India’s 6th largest city is struggling with a depleted aquifer, and it is far from being alone. Despite the cataclysmic amount of rainfall parts of this country received this year (and many areas are still getting deluged) depleted aquifers are a serious threat worldwide.
According to Saving Our Oceans, there are 37 major aquifers on the planet. Of this number, 21 are on the verge of collapse. Beijing, Singapore, and Mexico City are literally sinking. Closer to home, El Paso Texas is now preparing for “toilet to tap” potable water due to the Hueco Bolson aquifer potentially running dry by 2025.
The technology already exists to treat human wastewater to drinking water standards, but for obvious reasons doing so has a poor public image. Other areas do this, however, and no one has ever gotten sick from the treated water.

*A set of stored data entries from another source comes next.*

(** Two valid keys never share a stored form, so the byte comparison of the
    tree compares keys. *)
Theorem codec_injective dc sz k k' dc1 dc2 e e' :
  codec_ok dc -> 10 <= sz -> key_ok k -> key_ok k' -> blen k <= sz -> blen k' <= sz -> blen k < FMT_SIZE -> blen k' < FMT_SIZE ->
  dc_encode dc sz k = Ret (dc1, e) -> dc_encode dc1 sz k' = Ret (dc2, e') -> (e = e' <-> k = k').
Proof.
  intros Hok Hsz Hk Hk' Hl Hl' Hf Hf' H1 H2.
  destruct (dc_encode_spec dc sz k Hok Hk Hl Hsz Hf) as (d1 & e1 & E1 & Hok1 & _ & Hc1).
  rewrite H1 in E1. injection E1 as <- <-.
  destruct (dc_encode_spec dc1 sz k' Hok1 Hk' Hl' Hsz Hf') as (d2 & e2 & E2 & Hok2 & Hle & Hc2).
  rewrite H2 in E2. injection E2 as <- <-.
  pose proof (coded_mono _ _ _ _ Hok1 Hok2 Hle Hc1) as Hc1'. split; intros ->.
  - by eapply coded_inj.
  - by eapply coded_fun.
Qed.

Definition demo_key (n : bytes) : bytes := lit "/album/" ++ n.

Lemma codec_injective_witness :
  exists dc1 e dc2 e', dc_encode dc_new 501 (demo_key (lit "1234")) = Ret (dc1, e) /\
    dc_encode dc1 501 (demo_key (lit "1235")) = Ret (dc2, e') /\ e <> e'.
Proof.
  destruct (dc_encode dc_new 501 (demo_key (lit "1234"))) as [[dc1 e]| |] eqn:H1;
    [|vm_compute in H1; discriminate|vm_compute in H1; discriminate].
  destruct (dc_encode dc1 501 (demo_key (lit "1235"))) as [[dc2 e']| |] eqn:H2;
    [|vm_compute in H1; injection H1 as <- <-; vm_compute in H2; discriminate
     |vm_compute in H1; injection H1 as <- <-; vm_compute in H2; discriminate].
  exists dc1, e, dc2, e'. split; [reflexivity|]. split; [done|]. intros He.
  apply (codec_injective dc_new 501 (demo_key (lit "1234")) (demo_key (lit "1235")) dc1 dc2 e e') in He;
    [vm_compute in He; discriminate|apply dc_new_ok|lia
    |apply key_ok_dec; vm_compute; reflexivity|apply key_ok_dec; vm_compute; reflexivity
    |vm_compute; discriminate|vm_compute; discriminate|vm_compute; reflexivity|vm_compute; reflexivity|exact H1|exact H2].
Defined.

(** C29. The dictionary survives a save and a load: [dc_dump] fills the [dc_size]
    bytes exactly, and [dc_load] of them (whatever follows in the buffer) returns
    a codec in which every stored key decodes as before. *)
Theorem codec_dump_load dc rest k e sz :
  codec_ok dc -> key_ok k -> coded dc k e -> blen k < sz ->
  exists s b dc', dc_size dc = Ret s /\ dc_dump dc s = Ret (Some b) /\ blen b = s /\
    dc_load dc_new (b ++ rest) s = Ret (Some dc') /\ codec_ok dc' /\
    dict dc' = dict dc /\ dc_decode dc' sz e = Ret k.
Proof.
  intros Hok Hk Hc Hsz. destruct (dc_dump_load_spec dc rest Hok) as (s & b & dc' & H1 & H2 & H3 & H4 & H5 & H6 & H7).
  exists s, b, dc'. do 6 (split; [done|]). apply coded_decode; auto.
  by apply (coded_same dc).
Qed.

In the mid-west which has one of the world’s largest aquifers, the Ogallala, a third of this aquifer’s water was used in only 30 years, largely by farmers withdrawing water at an unsustainable rate. California’s Central Valley aquifer is also showing signs of depletion.

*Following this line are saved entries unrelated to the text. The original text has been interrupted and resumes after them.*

(* ===== verification/HTreeShape.v ===== *)
(** * The node array of the hash tree: shape and invariant

    Index arithmetic of the array, the subtree under a node, the well-formedness
    of a subtree and the items it holds, and that a subtree depends on its own
    nodes only. *)
From Stdlib Require Import ZArith Lia List.
From stdpp Require Import base numbers list list_numbers gmap strings.
From S2P Require Import Prelude Hash CText Codec CodecFacts HTree HTreeLeaf.

Import Fnv FnvFacts.

(** ** Index arithmetic *)
(** The number of nodes above depth [d], and the [p]-th node of depth [d]. *)
Definition gi (d : Z) : Z := (16 ^ d - 1) / 15.
Definition idx (d p : Z) : Z := gi d + p.

Lemma pow16_pos d : 0 <= d -> 0 < 16 ^ d.
Proof. intros. apply Z.pow_pos_nonneg; lia. Qed.

Lemma pow16_S d : 0 <= d -> 16 ^ (d + 1) = 16 * 16 ^ d.
Proof. intros. rewrite Z.pow_add_r by lia. lia. Qed.

Lemma gi_mul d : 0 <= d -> 15 * gi d = 16 ^ d - 1.
Proof.
  intros Hd. unfold gi. revert d Hd. apply natlike_ind; [done|].
  intros d Hd IH. unfold Z.succ. rewrite pow16_S by done.
  replace (16 * 16 ^ d - 1) with (16 ^ d - 1 + 16 ^ d * 15) by lia.
  rewrite Z.div_add by lia. lia.
Qed.

Lemma gi_S d : 0 <= d -> gi (d + 1) = gi d + 16 ^ d.
Proof. intros Hd. pose proof (gi_mul d Hd). pose proof (gi_mul (d + 1) ltac:(lia)). rewrite pow16_S in * by done. lia. Qed.

Lemma gi_mono d d' : 0 <= d -> d <= d' -> gi d <= gi d'.
Proof.
  intros Hd Hle. pose proof (gi_mul d Hd). pose proof (gi_mul d' ltac:(lia)).
  pose proof (Z.pow_le_mono_r 16 d d' ltac:(lia) Hle). lia.
Qed.

Lemma g_index_at d : 0 <= d <= 9 -> fetch g_index d = Ret (gi d).
Proof.
  intros Hd. assert (E : d = 0 \/ d = 1 \/ d = 2 \/ d = 3 \/ d = 4 \/ d = 5 \/ d = 6 \/ d = 7 \/ d = 8 \/ d = 9) by lia.
  repeat (destruct E as [-> | E]; [reflexivity|]). by subst.
Qed.

Lemma idx_lt d d' p p' : 0 <= d < d' -> p < 16 ^ d -> 0 <= p' -> idx d p < idx d' p'.
Proof. intros Hd Hp Hp'. unfold idx. pose proof (gi_S d ltac:(lia)). pose proof (gi_mono (d + 1) d' ltac:(lia) ltac:(lia)). lia. Qed.

Lemma idx_inj d d' p p' :
  0 <= d -> 0 <= d' -> 0 <= p < 16 ^ d -> 0 <= p' < 16 ^ d' -> idx d p = idx d' p' -> d = d' /\ p = p'.
Proof.
  intros Hd Hd' Hp Hp' E. destruct (Z.lt_trichotomy d d') as [Hlt|[->|Hlt]].
  - pose proof (idx_lt d d' p p' ltac:(lia) ltac:(lia) ltac:(lia)). lia.
  - split; [done|]. unfold idx in E. lia.
  - pose proof (idx_lt d' d p' p ltac:(lia) ltac:(lia) ltac:(lia)). lia.
Qed.

(** Every index of the array is a node of some depth. *)
Lemma all_indices h j : 0 <= h -> 0 <= j < gi h -> exists d p, 0 <= d < h /\ 0 <= p < 16 ^ d /\ j = idx d p.
Proof.
  intros Hh. revert h Hh j. apply (natlike_ind (fun h => forall j, 0 <= j < gi h -> _)).
  - intros j Hj. change (gi 0) with 0 in Hj. lia.
  - intros h Hh IH j Hj. unfold Z.succ in *. rewrite gi_S in Hj by done. destruct (Z.lt_ge_cases j (gi h)).
    + destruct (IH j ltac:(lia)) as (d & p & Hd & Hp & ->). exists d, p. split; [lia|done].
    + exists h, (j - gi h). split; [lia|]. split; [lia|]. unfold idx. lia.
Qed.

(** ** Where a hash leads *)
(** The position at depth [d] of a hash in a tree of depth [td], and its digit there. *)
Definition hp (td d kh : Z) : Z := (kh / 16 ^ (8 - td - d)) mod 16 ^ d.
Definition digit (td d kh : Z) : Z := (kh / 16 ^ (7 - td - d)) mod 16.

Lemma digit_range td d kh : 0 <= digit td d kh < 16.
Proof. apply Z.mod_pos_bound. lia. Qed.
Lemma hp_range td d kh : 0 <= d -> 0 <= hp td d kh < 16 ^ d.
Proof. intros. apply Z.mod_pos_bound. by apply pow16_pos. Qed.
Lemma hp_0 td kh : hp td 0 kh = 0.
Proof. unfold hp. apply Z.mod_1_r. Qed.

Lemma hp_S td d kh : 0 <= d -> 0 <= td -> td + d <= 7 -> hp td (d + 1) kh = 16 * hp td d kh + digit td d kh.
Proof.
  intros Hd Htd Hs. unfold hp, digit. replace (8 - td - (d + 1)) with (7 - td - d) by lia.
  pose proof (pow16_pos (7 - td - d) ltac:(lia)). pose proof (pow16_pos d Hd).
  rewrite pow16_S by done. rewrite Z.rem_mul_r by lia.
  rewrite Z.div_div by lia. replace (16 ^ (7 - td - d) * 16) with (16 ^ (8 - td - d)).
  - lia.
  - replace (8 - td - d) with (7 - td - d + 1) by lia. rewrite pow16_S by lia. lia.
Qed.

(** ** Subtrees *)
(** Node [(d', p')] is in the subtree of [(d, p)]. *)
Definition sub (d p d' p' : Z) : Prop := d <= d' /\ p' / 16 ^ (d' - d) = p.

Lemma sub_refl d p : sub d p d p.
Proof. split; [lia|]. rewrite Z.sub_diag. apply Z.div_1_r. Qed.

Lemma sub_child d p b : 0 <= b < 16 -> sub d p (d + 1) (16 * p + b).
Proof.
  intros Hb. split; [lia|]. replace (d + 1 - d) with 1 by lia. change (16 ^ 1) with 16.
  rewrite Z.mul_comm, Z.div_add_l by lia. rewrite Z.div_small by lia. lia.
Qed.

Lemma sub_trans d p d1 p1 d2 p2 : sub d p d1 p1 -> sub d1 p1 d2 p2 -> sub d p d2 p2.
Proof.
  intros [H1 <-] [H2 <-]. split; [lia|]. rewrite Z.div_div; [|apply Z.pow_nonzero; lia|apply pow16_pos; lia].
  rewrite <- Z.pow_add_r by lia. do 2 f_equal. lia.
Qed.

Lemma sub_inj d p q d' p' : sub d p d' p' -> sub d q d' p' -> p = q.
Proof. by intros [_ <-] [_ <-]. Qed.

(** A node below [(d, p)] is [(d, p)] itself or is below one of its children. *)
Lemma sub_split d p d' p' :
  sub d p d' p' -> (d' = d /\ p' = p) \/ exists b, 0 <= b < 16 /\ sub (d + 1) (16 * p + b) d' p'.
Proof.
  intros [Hd Hp]. destruct (Z.eq_dec d d') as [<-|Hne].
  - left. rewrite Z.sub_diag, Z.pow_0_r, Z.div_1_r in Hp. lia.
  - right. set (q := p' / 16 ^ (d' - (d + 1))).
    assert (Hq : q / 16 = p).
    { unfold q. rewrite Z.div_div; [|apply Z.pow_nonzero; lia|lia]. rewrite <- Hp. f_equal.
      replace (d' - d) with (d' - (d + 1) + 1) by lia. rewrite pow16_S by lia. lia. }
    exists (q mod 16). split; [apply Z.mod_pos_bound; lia|]. split; [lia|]. fold q.
    pose proof (Z.div_mod q 16 ltac:(lia)). lia.
Qed.

Lemma child_range d p b : 0 <= d -> 0 <= p < 16 ^ d -> 0 <= b < 16 -> 0 <= 16 * p + b < 16 ^ (d + 1).
Proof. intros. rewrite pow16_S by done. lia. Qed.

Definition zs16 : list Z := seqZ 0 16.
#[global] Arguments zs16 : simpl never.
Lemma elem_zs16 b : b ∈ zs16 <-> 0 <= b < 16.
Proof. unfold zs16. rewrite elem_of_seqZ. lia. Qed.

Lemma sub_not_self d p b : ~ sub (d + 1) (16 * p + b) d p.
Proof. intros [H _]. lia. Qed.
Lemma sub_sibling d p b b' d' p' :
  sub (d + 1) (16 * p + b) d' p' -> sub (d + 1) (16 * p + b') d' p' -> b = b'.
Proof. intros H H'. pose proof (sub_inj _ _ _ _ _ H H'). lia. Qed.
#[export] Hint Resolve sub_refl sub_child : word.

Section Shape.
Context {C : Type} {KC : KeyCodec C} {KL : KeyCodecLaws C}.
Implicit Types t : HTree C.

(** ** The invariant *)
(** The hash of the key that an item stores. *)
Definition ikh (c : C) (it : Item) : Z :=
  match kc_decode c KEY_BUF_LEN (it_key it) with Ret k => fnv1a k | _ => 0 end.

(** A key that may be in the tree, and an item that stores one, in the subtree
    of node [(d, p)]. *)
Definition key_in t (key : bytes) : Prop :=
  key_ok key /\ blen key <= MAX_KEY_LEN /\ check_bucket t key = true.
Definition item_at t (d p : Z) (it : Item) : Prop :=
  exists key, key_in t key /\ kc_rep (t_dc t) key (it_key it) /\ hp (t_depth t) d (fnv1a key) = p.

(** Live items, and the sum that a leaf keeps as its hash. *)
Definition alive (it : Item) : bool := 0 <? it_ver it.
Definition live (l : list Item) : Z := fold_right (fun it s => b2z (alive it) + s) 0 l.
Definition hsum (c : C) (l : list Item) : Z := fold_right (fun it s => ikh c it * HASH it + s) 0 l.

(** A list of items as the subtree of [(d, p)] may hold it. *)
Definition content_ok t (d p : Z) (l : list Item) : Prop :=
  NoDup (List.map it_key l) /\ Forall (item_at t d p) l.

Definition leaf_ok t (d p : Z) (n : Node) : Prop :=
  n_valid n = true /\ chain_ok (n_data n) /\ content_ok t d p (node_items n) /\
  n_count n = u32 (live (node_items n)) /\ n_hash n = u16 (hsum (t_dc t) (node_items n)).

(** The nodes below an inner node, and what it caches about them when valid. *)
Definition children t (d p : Z) (ns : list Node) : Prop :=
  length ns = 16%nat /\ forall b, 0 <= b < 16 -> t_root t !! idx (d + 1) (16 * p + b) = ns !! Z.to_nat b.
Definition cached t (d p : Z) (n : Node) : Prop :=
  exists ns, children t d p ns /\ Forall (fun m => n_valid m = true) ns /\
    n_count n = u32 (fold_right (fun m s => n_count m + s) 0 ns) /\ SPLIT_LIMIT < n_count n /\
    n_hash n = fold_left (hash_step (n_count n)) (List.map n_hash ns) 0.

Fixpoint wf (k : nat) t (d p : Z) : Prop :=
  match k with
  | O => False
  | S k' =>
      exists n, t_root t !! idx d p = Some n /\ n_depth n = d /\ d < t_height t /\
        if n_is_node n then
          (forall b, 0 <= b < 16 -> wf k' t (d + 1) (16 * p + b)) /\ (n_valid n = true -> cached t d p n)
        else leaf_ok t d p n
  end.

Fixpoint items_at (k : nat) t (d p : Z) : list Item :=
  match k with
  | O => []
  | S k' =>
      match t_root t !! idx d p with
      | None => []
      | Some n => if n_is_node n then flat_map (fun b => items_at k' t (d + 1) (16 * p + b)) zs16
                  else node_items n
      end
  end.

(** The array: every index below [g_index[height]] is a node that knows its
    depth, and there are no others. *)
Definition pool_ok t : Prop :=
  1 <= t_height t /\ 0 <= t_depth t /\ t_height t + t_depth t <= 8 /\ kc_ok (t_dc t) /\
  (forall i, is_Some (t_root t !! i) -> 0 <= i < gi (t_height t)) /\
  forall d p, 0 <= d < t_height t -> 0 <= p < 16 ^ d ->
    exists n, t_root t !! idx d p = Some n /\ n_depth n = d.

(** [t'] is [t] with other nodes, possibly more of them. *)
Record cfg_le t t' : Prop := {
  cfg_depth : t_depth t' = t_depth t;
  cfg_pos : t_pos t' = t_pos t;
  cfg_block : t_block_size t' = t_block_size t;
  cfg_dc : t_dc t' = t_dc t;
  cfg_height : t_height t <= t_height t'
}.
#[export] Instance cfg_le_refl : Reflexive cfg_le.
Proof. intros t. by constructor. Qed.
#[export] Instance cfg_le_trans : Transitive cfg_le.
Proof. intros a b c [] []. constructor; congruence || lia. Qed.

Definition agree_in t t' (d p : Z) : Prop :=
  forall d' p' n, 0 <= d' -> 0 <= p' < 16 ^ d' -> sub d p d' p' ->
    t_root t !! idx d' p' = Some n -> t_root t' !! idx d' p' = Some n.
Definition agree_out t t' (d p : Z) : Prop :=
  forall d' p' n, 0 <= d' -> 0 <= p' < 16 ^ d' -> ~ sub d p d' p' ->
    t_root t !! idx d' p' = Some n -> t_root t' !! idx d' p' = Some n.

Lemma agree_out_trans t1 t2 t3 d p : agree_out t1 t2 d p -> agree_out t2 t3 d p -> agree_out t1 t3 d p.
Proof. intros H H' d' p' n Hd Hp Hs Hn. apply H'; auto. Qed.
Lemma agree_out_refl t d p : agree_out t t d p.
Proof. by intros d' p' n. Qed.
Lemma agree_out_up t t' d p d1 p1 : sub d p d1 p1 -> agree_out t t' d1 p1 -> agree_out t t' d p.
Proof. intros Hs H d' p' n Hd Hp Hn. apply H; auto. intros Hs'. apply Hn. by eapply sub_trans. Qed.
Lemma agree_in_child t t' d p b : 0 <= b < 16 -> agree_in t t' d p -> agree_in t t' (d + 1) (16 * p + b).
Proof. intros Hb H d' p' n Hd Hp Hs. apply H; auto. eapply sub_trans; [by apply sub_child|done]. Qed.
(** Changes below one child leave the others alone. *)
Lemma agree_out_sibling t t' d p b b' :
  0 <= d -> b <> b' -> agree_out t t' (d + 1) (16 * p + b) -> agree_in t t' (d + 1) (16 * p + b').
Proof.
  intros Hd Hne H d' p' n Hd' Hp Hs. apply H; auto. intros Hs'. apply Hne. by eapply sub_sibling.
Qed.

Lemma item_at_cfg t t' d p it : cfg_le t t' -> item_at t d p it -> item_at t' d p it.
Proof.
  intros [H1 H2 _ H4 _] (key & Hk & Hr & Hh). exists key. unfold key_in, check_bucket in *.
  rewrite H1, H2, H4. done.
Qed.

Lemma leaf_ok_cfg t t' d p n : cfg_le t t' -> leaf_ok t d p n -> leaf_ok t' d p n.
Proof.
  intros Hc (H1 & H2 & [H3 H4] & H5 & H6). repeat split; auto; try apply H2.
  - eapply Forall_impl; [exact H4|]. intros it. by apply item_at_cfg.
  - by rewrite (cfg_dc _ _ Hc).
Qed.

Lemma cached_frame t t' d p n :
  0 <= d -> 0 <= p < 16 ^ d -> agree_in t t' d p -> cached t d p n -> cached t' d p n.
Proof.
  intros Hd Hp Ha (ns & [Hl Hn] & H2). exists ns. split; [|done]. split; [done|].
  intros b Hb. destruct (lookup_lt_is_Some_2 ns (Z.to_nat b)) as [m Hm]; [lia|].
  rewrite Hm. apply (Ha _ _ m); [lia|by apply child_range|by apply sub_child|]. by rewrite Hn.
Qed.

(** A subtree depends on its own nodes only. *)
Lemma wf_frame k t t' d p :
  0 <= d -> 0 <= p < 16 ^ d -> cfg_le t t' -> agree_in t t' d p -> wf k t d p ->
  wf k t' d p /\ items_at k t' d p = items_at k t d p.
Proof.
  revert d p. induction k as [|k IH]; intros d p Hd Hp Hc Ha Hw; [done|].
  destruct Hw as (n & Hn & Hdn & Hh & Hrest). pose proof (Ha d p n Hd Hp (sub_refl d p) Hn) as Hn'.
  cbn [wf items_at]. rewrite Hn, Hn'. destruct (n_is_node n) eqn:En.
  - destruct Hrest as [Hcs Hcache].
    assert (Hch : forall b, 0 <= b < 16 -> wf k t' (d + 1) (16 * p + b) /\
      items_at k t' (d + 1) (16 * p + b) = items_at k t (d + 1) (16 * p + b)).
    { intros b Hb. apply IH; auto; [lia|by apply child_range|by apply agree_in_child]. }
    split.
    + exists n. rewrite En. pose proof (cfg_height _ _ Hc). split; [done|]. split; [done|]. split; [lia|].
      split; [intros b Hb; by apply Hch|]. intros Hv. eapply cached_frame; eauto.
    + apply flat_map_ext_elem. intros b Hb. apply Hch. by apply elem_zs16.
  - split; [|done]. exists n. rewrite En. pose proof (cfg_height _ _ Hc).
    split; [done|]. split; [done|]. split; [lia|]. by eapply leaf_ok_cfg.
Qed.
End Shape.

And in southeast Arizona large corporations have bought up thousands of acres of land, drilled countless wells and are “groundwater mining,” withdrawing water far faster than it can be replenished.

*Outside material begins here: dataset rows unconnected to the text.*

Lemma descend_spec k t d p kh fuel :
  pool_ok t -> wf k t d p -> 0 <= d -> hp (t_depth t) d kh = p -> (Z.to_nat (t_height t - d) <= fuel)%nat ->
  exists t1 d' p' k' n R, descend true fuel t (idx d p) kh = Ret (t1, idx d' p') /\
    descent k t d p kh t1 d' p' k' n R.
Proof.
  revert t d p fuel. induction k as [|k IH]; intros t d p fuel Hpool Hw Hd Hp Hfuel; [done|].
  destruct Hw as (n & Hn & Hdn & Hlt & Hrest). pose proof (hp_range (t_depth t) d kh Hd) as Hpr. rewrite Hp in Hpr.
  destruct fuel as [|fuel]; [lia|]. cbn [descend]. unfold node_at. rewrite Hn. simpl.
  pose proof Hpool as (Hh1 & Htd & Hh & Hc & _).
  destruct (n_is_node n) eqn:En.
  2: { exists t, d, p, (S k), n, []. split; [done|]. by apply descent_leaf. }
  destruct Hrest as [Hcs _].
  assert (Hlt1 : d + 1 < t_height t).
  { destruct k; [destruct (Hcs 0 ltac:(lia))|]. destruct (Hcs 0 ltac:(lia)) as (m & _ & _ & ? & _). lia. }
  rewrite (INDEX_ok t n d) by (auto; lia). simpl.
  rewrite (get_child_ok d p n) by (try apply digit_range; auto; lia). simpl.
  set (b0 := digit (t_depth t) d kh). set (t0 := set_node t (idx d p) (with_valid n false)).
  destruct (IH t0 (d + 1) (16 * p + b0) fuel) as (t1 & d' & p' & k' & m & R & Hdes & D).
  - by eapply pool_set.
  - apply (wf_frame k t t0); auto; [lia|apply child_range; auto; apply digit_range|apply set_node_cfg| |].
    + apply agree_set_in; auto. apply sub_not_self.
    + apply Hcs. apply digit_range.
  - lia.
  - simpl. rewrite hp_S, Hp by lia. done.
  - simpl. lia.
  - destruct (descent_inner k t d p kh n t1 d' p' k' m R) as [R' D']; auto.
    exists t1, d', p', k', m, R'. done.
Qed.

Agriculture in general uses about 70% of water withdrawn from aquifers.
One rainy or snowy winter does not solve years of overuse. It can take decades for an aquifer to recharge.
You can read much more about this topic along with stunning information about fresh water contamination in Saving Our Oceans, by R.L. Coffield.
To quote Ben Franklin: When the well is dry we learn the worth of water.